> _What you have to do_
Among the lines below, restate word for word only those from the line with "induction bs as" through the line with "cbn [forM existsb].", with both end lines kept.

(Collected data)
Lemma count_loop es bs : forallb (ballot_ok es) bs = true -> NoDup (map memberId es) ->
  forall y n a ch,
  forM (count_body (index es)) (MkCount y n a ch) (index_ballots bs)
  = Ok (MkCount (y + counted es bs yes) (n + counted es bs no) (a + counted es bs abstain)
          (ch || chair_said_yes es bs)).
Proof.
  intros Hb Hd. unfold counted, chair_said_yes.
  induction bs as [|b bs IH]; intros y n a ch; cbn [forallb] in Hb.
  { cbn. by rewrite !Z.add_0_r, orb_false_r. }
  apply andb_true_iff in Hb as [Hb Hbs]. specialize (IH Hbs).
  unfold ballot_ok in Hb. apply andb_true_iff in Hb as [Hb _].
  pose proof (not_eligible_index es (principalMemberId b) Hd) as Hn. rewrite Hb in Hn.
  change (index_ballots (b :: bs)) with ((principalMemberId b, b) :: index_ballots bs).
  cbn [forM existsb].
  destruct (map_get (index es) (principalMemberId b)) as [s|] eqn:E; [|done].
  rewrite (count_body_eq _ _ _ _ s E). cbn [mbind result_bind sum_by foldr].
  assert (ballot_weight es b = weight s) as -> by (unfold ballot_weight; by rewrite E).
  destruct (choice b) eqn:Ec; cbn [count_ballot yes_count no_count abstain_count chairYes];
    rewrite IH; repeat (case_decide; try done); repeat (case_bool_decide; try done);
    unfold sum_by; do 2 f_equal; try lia; by rewrite ?orb_assoc.
Qed.

(** Counting ballot by ballot is summing over the electorate. *)
Lemma counted_cast es bs c :
  NoDup (map memberId es) -> valid_ballots es bs = true -> counted es bs c = cast_weight es bs c.
Proof.
  intros He [Hb Hd%bool_decide_eq_true]%andb_true_iff.
  set (g := fun s b => if decide (principalMemberId b = memberId s)
                       then if decide (choice b = c) then weight s else 0 else 0).
  assert (cast_weight es bs c = sum_by (fun s => sum_by (g s) bs) es) as ->.
  { apply sum_by_ext. intros s _. unfold g. destruct (votes bs c s) eqn:Ev.
    - apply existsb_exists in Ev as (b & Hin%list_elem_of_In & [Hp Hc]%andb_true_iff).
      apply bool_decide_eq_true in Hp, Hc. symmetry.
      rewrite (proj1 (sum_by_key principalMemberId (memberId s)
        (fun b => if decide (choice b = c) then weight s else 0) bs Hd) b Hin Hp).
      by rewrite decide_True.
    - symmetry. etrans; [|apply (sum_by_zero bs)]. apply sum_by_ext. intros b Hin.
      repeat case_decide; try done. exfalso. apply not_true_iff_false in Ev. apply Ev.
      apply existsb_exists. exists b. rewrite <- list_elem_of_In. by rewrite !bool_decide_eq_true_2. }
  rewrite sum_by_swap. apply sum_by_ext. intros b Hin. unfold g.
  assert (exists s, s ∈ es /\ memberId s = principalMemberId b) as (s & Hs & Es).
  { rewrite forallb_forall in Hb. specialize (Hb b (proj1 (list_elem_of_In _ _) Hin)).
    apply andb_true_iff in Hb as [(s & Hs & [Es%bool_decide_eq_true _]%andb_true_iff)%existsb_exists _].
    exists s. by rewrite list_elem_of_In. }
  unfold ballot_weight. rewrite <- Es, (index_get es s He Hs).
  erewrite (sum_by_ext _ (fun a => if decide (memberId a = memberId s)
                                   then (if decide (choice b = c) then weight a else 0) else 0)).
  - by rewrite (proj1 (sum_by_key memberId (memberId s)
      (fun a => if decide (choice b = c) then weight a else 0) es He) s Hs eq_refl).
  - intros a _. repeat case_decide; congruence.
Qed.

Lemma chair_said_yes_votes es bs :
  NoDup (map memberId es) ->
  chair_said_yes es bs = existsb (fun s => chair s && votes bs yes s) es.
Proof.
  intros He. apply eq_true_iff_eq. unfold chair_said_yes, votes. rewrite !existsb_exists. split.
  - intros (b & Hb & [Hc Hs]%andb_true_iff).
    destruct (map_get (index es) (principalMemberId b)) as [s|] eqn:E; [|done].
    apply index_get_inv in E as [Hin Es]. exists s. rewrite <- list_elem_of_In. split; [done|].
    rewrite Hs, Es. cbn [andb]. apply existsb_exists. exists b.
    by rewrite (bool_decide_eq_true_2 (_ = _)).
  - intros (s & Hin%list_elem_of_In & [Hs (b & Hb & [Ep Hc]%andb_true_iff)%existsb_exists]%andb_true_iff).
    apply bool_decide_eq_true in Ep. exists b. split; [done|].
    by rewrite Hc, Ep, (index_get es s He Hin).
Qed.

> _Finished exercise_
  induction bs as [|b bs IH]; intros y n a ch; cbn [forallb] in Hb.
  { cbn. by rewrite !Z.add_0_r, orb_false_r. }
  apply andb_true_iff in Hb as [Hb Hbs]. specialize (IH Hbs).
  unfold ballot_ok in Hb. apply andb_true_iff in Hb as [Hb _].
  pose proof (not_eligible_index es (principalMemberId b) Hd) as Hn. rewrite Hb in Hn.
  change (index_ballots (b :: bs)) with ((principalMemberId b, b) :: index_ballots bs).
  cbn [forM existsb].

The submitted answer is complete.